Berpecahnya bangsa Arab dengan membentuk negara masing-masing, membuat berubahnya peta geopolitik di kawasan timur tengah. Ketika negara-negara Arab merayakan kemerdekaan dengan memerdekakan diri sendiri, disaat bersamaan ada harga yang harus dibayar mahal, khususnya pada bangsa Arab yang didominasi oleh umat Islam. Wilayah Al-Quds dan sekitarnya, menjadi tempat perseteruan antara negara-negara Arab yang secara solid mendukung kemerdekaan Palestina harus berhadapan dengan Inggris beserta sekutunya yang memberikan sepetak tanah di wilayah yang sama pada bangsa Yahudi untuk turut mendirikan negara Israel.
Diplomasi bangsa Yahudi berbuah manis dengan berhasil melobi Inggris untuk dapat memberikan tempat pada mereka di atas tanah bekas jajahan Inggris yang menurut bangsa Yahudi menganggapnya sebagai tanah yang “dijanjikan” oleh Messiah, sebagai tanah suci. Tanah itu dulunya berada di wilayah kekuasaan Palestina. Akhirnya, perebutan atas tanah itulah yang menciptakan konflik berkepanjangan sampai hari ini di antara kedua negara.
Gerakan politik yang dilakukan bangsa Yahudi ini, kemudian dikenal sebagai zionisme yang pertama kali digaungkan Theodore Herzl, sekaligus menjadi awal mula lahirnya negara Israel.[5] Ujung-ujungnya, perang yang berlarut ini akan bermuara pada pertanyaan mendasar, “apakah persoalan yang terjadi antara Israel dan Palestina disebabkan urusan agama ataukah politik?”
Konflik di antara Agama dan Kepentingan Politik
Konflik Israel dan Palestina merupakan salah satu konflik berkepanjangan di timur tengah yang belum menemukan titik terang dari kedua belah pihak. Pencaplokan tanah yang dilakukan Israel terhadap Palestina saat ini tidak dapat dijustifikasi dengan menyederhanakan bahwa persoalan ini hanya sebatas urusan agama. Karena, bagaimanapun pendudukan Israel terhadap Palestina merupakan isu kemanusiaan disertai adanya intervensi politik yang mengakar kuat dan telah melibatkan banyak kepentingan di dalamnya. Sehingga menjadikan konflik ini jauh lebih kompleks dan rumit yang belum menemukan titik resolusi.

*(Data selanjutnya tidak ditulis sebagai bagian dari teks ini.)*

(** C3.  The four sources of the manifest in their order: a non-empty
    [MCP_TOOLS_JSON_PATH] is read and nothing else is looked at; otherwise the
    sibling file if it exists; otherwise a non-empty [MCP_TOOLS_JSON_URL] is
    fetched; otherwise the vendored file if it exists; otherwise the resolver
    throws an error that names both variables and the vendored file, and the
    run ends with status 1 after the three existence checks alone, without a
    directory walk or a file read. *)
Theorem loadMcpToolsJson_priority (rt : Runtime) (w : World) :
  (envPathOf w <> [] ->
     loadMcpToolsJson rt w = readJson rt w (resolvedEnvPath w)) /\
  (envPathOf w = [] -> fs_lookup w (siblingPath w) <> None ->
     loadMcpToolsJson rt w =
     after [ExistsSync (siblingPath w)] (readJson rt w (siblingPath w))) /\
  (envPathOf w = [] -> fs_lookup w (siblingPath w) = None -> urlOf w <> [] ->
     loadMcpToolsJson rt w =
     after [ExistsSync (siblingPath w)] (fetchJson rt w (urlOf w))) /\
  (envPathOf w = [] -> fs_lookup w (siblingPath w) = None -> urlOf w = [] ->
   fs_lookup w (vendoredPath w) <> None ->
     loadMcpToolsJson rt w =
     after [ExistsSync (siblingPath w); ExistsSync (vendoredPath w)]
           (readJson rt w (vendoredPath w))) /\
  (envPathOf w = [] -> fs_lookup w (siblingPath w) = None -> urlOf w = [] ->
   fs_lookup w (vendoredPath w) = None ->
     loadMcpToolsJson rt w =
       (Throw (newError rt notLocated),
        [ExistsSync (siblingPath w); ExistsSync (vendoredPath w)]) /\
     includes notLocated (lit "MCP_TOOLS_JSON_PATH") = true /\
     includes notLocated (lit "MCP_TOOLS_JSON_URL") = true /\
     includes notLocated (lit "tooling/mcp-tools.json") = true /\
     (fs_lookup w (toolsRoot w) <> None ->
        run rt w =
          ([ExistsSync (toolsRoot w); ExistsSync (siblingPath w);
            ExistsSync (vendoredPath w);
            ConsoleError failedHeader;
            ConsoleError (if nonEmpty (stack (newError rt notLocated))
                          then stack (newError rt notLocated) else notLocated)],
           1%nat))).
Proof.
  unfold loadMcpToolsJson. fold (envPathOf w) (urlOf w).
  split; [|split; [|split; [|split]]].
  - intros H. apply nonEmpty_true in H. rewrite H. reflexivity.
  - intros H Hs. rewrite H. cbn [nonEmpty]. rewrite existsSync_eq, bind_after.
    destruct (fs_lookup w (siblingPath w)); [reflexivity | congruence].
  - intros H Hs Hu. rewrite H. cbn [nonEmpty].
    rewrite existsSync_eq, bind_after, Hs.
    apply nonEmpty_true in Hu. now rewrite Hu.
  - intros H Hs Hu Hv. rewrite H, Hu. cbn [nonEmpty].
    rewrite existsSync_eq, bind_after, Hs, existsSync_eq, bind_after, after_after.
    destruct (fs_lookup w (vendoredPath w)); [reflexivity | congruence].
  - intros H Hs Hu Hv.
    assert (Hload : loadMcpToolsJson rt w =
      (Throw (newError rt notLocated),
       [ExistsSync (siblingPath w); ExistsSync (vendoredPath w)])).
    { unfold loadMcpToolsJson. fold (envPathOf w) (urlOf w).
      rewrite H, Hu. cbn [nonEmpty].
      now rewrite existsSync_eq, bind_after, Hs, existsSync_eq, bind_after, Hv. }
    split; [exact Hload|]. split; [reflexivity|]. split; [reflexivity|].
    split; [reflexivity|].
    intros Ht. unfold run, main. fold (toolsRoot w).
    rewrite existsSync_eq, bind_after.
    destruct (fs_lookup w (toolsRoot w)); [|congruence].
    cbn [negb]. rewrite Hload. reflexivity.
Qed.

Sebab terlihat mustahil, negara yang belum genap berusia 100 tahun dan dibangun dari sepetak tanah kecil pemberian Inggris, kini telah digadang-gadang menjadi negara adikuasa yang hampir menguasai seluruh wilayah Palestina. Pihak Israel tidak pernah berhenti dengan upaya perluasan pemukiman Yahudi atas tanah Palestina, ditambah lagi Israel selalu mendapat restu dan dukungan dari Amerika Serikat. Seberapa besarpun tekanan dunia terhadap negara ini, Israel akan dengan leluasa mewujudkan keinginannya tanpa memedulikan kecaman-kecaman dari berbagai negara yang tidak setuju dengan kebijakan dan sepak terjangnya. Seberapa banyakpun resolusi Dewan Keamanan PBB, ketika itu merugikan kepentingan Israel, Amerika Serikat akan menjadi negara terdepan yang memveto resolusi tersebut.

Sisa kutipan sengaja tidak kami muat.